Puede que recuerde haber mirado sus manos después del baño cuando era pequeño, intrigado por cómo sus pequeñas y suaves manos se habían transformado en un par de arrugas. «Mira mamá, tengo las manos de la abuela», habrás dicho.
Durante siglos, los «dedos arrugados», o lo que los científicos llaman arrugas por inmersión en agua, fueron un misterio. Nadie sabía exactamente cómo se producía ni por qué. Muchos científicos atribuían las arrugas a la ósmosis, afirmando que la piel se encharcaba. Sin embargo, dos recientes e importantes observaciones han desvirtuado esta respuesta común. En primer lugar, las arrugas por inmersión en agua sólo se producen en dos lugares del cuerpo: las manos y los pies. En segundo lugar, cuando se corta un nervio concreto, la piel deja de arrugarse tras la exposición al agua. La selectividad de las arrugas por inmersión en agua y la conexión con el sistema nervioso sugieren otra respuesta más compleja.
En 2003, el neurólogo Einar Wilder-Smith descubrió que la arruga por inmersión en agua está impulsada por la constricción de los vasos sanguíneos. Descubrió que cuando el agua se difunde a través de las glándulas sudoríparas de las manos y los pies, la concentración de iones en el tejido de la piel cambia y esto desencadena un reflejo que constriñe ciertos vasos.

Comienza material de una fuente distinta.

Lemma process_message_context_bounded_witness :
  let dm' := self (process_message (py "найди инфляция")
                     (init 1 Sample.broken)).2 in
  context_size dm' = 1%Z /\ (Z.of_nat (length (context dm')) <= 1)%Z.
Proof.
  apply (process_message_context_bounded
           (py "найди инфляция") (init 1 Sample.broken)).
  simpl. lia.
Defined.

Lemma get_latest_news_limit_witness :
  let all := NewsParser.get_latest_news Sample.cache LNone in
  NewsParser.get_latest_news Sample.cache (LInt (-1)) = take 2 all /\
  length (NewsParser.get_latest_news Sample.cache (LInt (-1))) = 2 /\
  date_ge (Sample.item "n3" "2024-05-02") (Sample.item "n1" "2024-05-01").
Proof.
  destruct (get_latest_news_limit Sample.cache (-1)) as (Heq & Hlen & Hge);
    [lia|].
  split; [exact Heq|]. split; [exact Hlen|].
  apply Hge; apply (bool_decide_unpack _); vm_compute; exact I.
Defined.

Lemma update_news_cache_witness :
  let out := NewsParser.update_news Fixture.parser in
  out.1 = Fixture.scraped /\
  NoDup (NewsParser.news_cache out.2).*1 /\
  forall k,
    dict_get k (NewsParser.news_cache out.2) =
    last (filter (fun x => x !! "id" = Some k) Fixture.scraped).
Proof.
  apply (update_news_cache Fixture.parser).
  repeat constructor; by eexists.
Defined.

Lemma update_news_missing_id_witness :
  NewsParser.update_news Fixture.parser_with_untitled
  = ([], Fixture.parser_with_untitled).
Proof.
  apply (update_news_missing_id Fixture.parser_with_untitled Fixture.untitled).
  - apply (bool_decide_unpack _). vm_compute. exact I.
  - reflexivity.
Defined.

Lemma generate_id_last_segment_witness :
  let id := _generate_id (py "0123456789") (fun _ => py "abcdef0123")
              (py "https://www.rbc.ru/economics/") in
  (exists prefix,
      py "https://www.rbc.ru/economics/" = prefix ++ id /\
      (prefix = [] \/ last prefix = Some 47%N)) /\
  (47%N ∉ id) /\
  (last (py "https://www.rbc.ru/economics/") = Some 47%N -> id = []).
Proof.
  apply (generate_id_last_segment (py "0123456789")
           (fun _ => py "abcdef0123") (py "https://www.rbc.ru/economics/")).
  vm_compute. discriminate.
Defined.

Lemma latest_news_response_lists_items_witness :
  exists text,
    latest_news_response [Sample.item "n1" "2024-05-01"]
    = response text (VNews [Sample.item "n1" "2024-05-01"]) ty_latest_news /\
    PyStr.startswith text
      (txt_latest_head ++ PyStr.of_nat 1 ++ txt_latest_head_end) = true /\
    forall k news,
      [Sample.item "n1" "2024-05-01"] !! k = Some news ->
      PyStr.contains text (latest_entry (S k) news) = true.
Proof.
  apply (latest_news_response_lists_items [Sample.item "n1" "2024-05-01"]).
  discriminate.
Defined.

Lemma handle_search_news_outcome_witness :
  exists text,
    _handle_search_news (py "xyzzy") 5 (init 5 Sample.calm) =
      (Ok (response text VNone ty_search_news),
       {| self := self (init 5 Sample.calm); world := Sample.calm;
          calls := [CallSearchNews (py "xyzzy") 5] |}) /\
    PyStr.contains text (py "xyzzy") = true /\
    forall k news,
      ([] : list NewsItem) !! k = Some news ->
      PyStr.contains text (search_entry (S k) news) = true.
Proof.
  apply (handle_search_news_outcome (py "xyzzy") 5 (init 5 Sample.calm)
           [] Sample.calm).
  reflexivity.
Defined.
(** The step loop of [Execute]: [executionErr] is the result of the last
    step run, and the loop breaks at the first error. *)
Fixpoint Execute_range (steps : list (option Step)) : M (option error) :=
  match steps with
  | [] => ret None
  | step :: rest =>
      executionErr <- executeStep step ;;
      match executionErr with
      | Some _ => ret executionErr
      | None => Execute_range rest
      end
  end.

(** [func (r *PorterRuntime) Execute(rm *RuntimeManifest) error] *)
Definition Execute (rm : RuntimeManifest) : M (option error) :=
  (λ w, (tt, set_rm rm w)) ;;;
  installationName <- Getenv (EnvInstallationName I) ;;
  bundleName <- Getenv (EnvBundleName I) ;;
  m <- get_rm ;;
  Fprintln_Out ("executing " +:+ Action m +:+ " action from " +:+ bundleName +:+
                " (installation: " +:+ installationName +:+ ")") ;;;
  err <- RuntimeManifest_Validate ;;
  match err with
  | Some e => ret (Some e)
  | None =>
  err <- RuntimeManifest_Prepare ;;
  match err with
  | Some e => ret (Some e)
  | None =>
  r <- getImageMappingFiles ;;
  match r with
  | inl e => ret (Some e)
  | inr (rtb, reloMap) =>
  err <- RuntimeManifest_ResolveImages rtb reloMap ;;
  match err with
  | Some e => ret (Some (errors_Wrap e "unable to resolve bundle images"))
  | None =>
  err <- FileSystem_MkdirAll (MixinOutputsDir I) ;;
  match err with
  | Some e =>
      ret (Some (errors_Wrapf e ("could not create outputs directory " +:+
                                 MixinOutputsDir I)))
  | None =>
  m <- get_rm ;;
  executionErr <- Execute_range (GetSteps m) ;;
  err <- applyUnboundBundleOutputs ;;
  match err with
  | Some e => Fprintln_Err (error_Error e)
  | None => ret tt
  end ;;;
  match executionErr with
  | None => Fprintln_Out "execution completed successfully!"
  | Some _ => ret tt
  end ;;;
  ret executionErr
  end end end end end.

End Runtime.

(** ** The vocabulary of the properties *)

(** The scope rule in words: no [applyTo] list, or one that names the
    current action. *)
Definition in_scope (m : RuntimeManifest) (output : OutputDefinition) : Prop :=
  ApplyTo output = [] ∨ Action m ∈ ApplyTo output.

(** The pairs of a range without those of one name. *)
Definition without (name : string) (kvs : list (string * string))
  : list (string * string) :=
  filter (λ kv, kv.1 ≠ name) kvs.

(** What the resolver looks for in a declared output: no value in the step
    bookkeeping (a missing key reads as the empty string), a path, and the
    current action in scope. *)
Definition unbound (outs : gmap string string) (output : OutputDefinition) : Prop :=
  default "" (outs !! Name output) = "".

Definition resolvable (m : RuntimeManifest) (output : OutputDefinition) : Prop :=
  unbound (GetOutputs m) output ∧ Path output ≠ "" ∧ in_scope m output.

(** A path that [WriteFile] can write: no fault on it and no directory in
    its place. *)
Definition writable (p : string) (fsys : FileSystem) : Prop :=
  denied fsys OpWriteFile p = false ∧ nodes fsys !! p ≠ Some Directory.

(** The declared outputs of a manifest all have plain names. *)
Definition plain_outputs (m : RuntimeManifest) : Prop :=
  ∀ k d, Outputs m !! k = Some d → plain (Name d).

(** An operation on a file of the mixin outputs directory fails. *)
Definition read_fails (p : string) (fsys : FileSystem) : Prop :=
  ∃ e, fs_ReadFile p fsys = inl e.
Definition remove_fails (p : string) (fsys : FileSystem) : Prop :=
  ∃ e, (fs_Remove p fsys).1 = Some e.

(** The events of [readMixinOutputs]. *)
Definition is_read_event (ev : Event) : Prop :=
  match ev with
  | EvReadDir _ | EvReadFile _ | EvRemove _ => True
  | _ => False
  end.

(** The calls of the resolver, and the calls that only a step makes:
    resolution, masking, mixin invocation, output read, output bookkeeping. *)
Definition is_resolver_event (ev : Event) : Prop :=
  match ev with
  | EvMkdirAll _ | EvCopyFile _ _ => True
  | _ => False
  end.

Definition is_step_event (ev : Event) : Prop :=
  match ev with
  | EvResolveStep _ | EvSetSensitiveValues _ | EvMixinRun _ _ | EvApplyStepOutputs _
  | EvReadDir _ | EvReadFile _ | EvRemove _ => True
  | _ => False
  end.

(** What [Execute] does with the result of the resolver: a non-nil error is
    printed to [r.Err]. *)
Definition log_resolver (res : option error * World) : World :=
  match res.1 with
  | Some e => print_Err (error_Error e) res.2
  | None => res.2
  end.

Cuando estos vasos se contraen, aparecen las arrugas.
¿Podría este curioso fenómeno tener una finalidad? Al observar que los surcos que se forman en nuestros dedos se asemejan mucho a las «bandas de rodadura de los neumáticos», el neurobiólogo Mark Changizi postuló que estas arrugas hacen que nuestras manos se agarren mejor a los objetos, de forma parecida a como las bandas de rodadura de los neumáticos hacen que los coches se agarren mejor al canalizar el agua. De hecho, un estudio de 2013 descubrió que el arrugamiento permitía a las personas manejar objetos mojados más rápidamente. La magnitud de la ventaja que supuso para nuestros antepasados su adaptación a su hábitat natural sigue siendo objeto de futuras investigaciones.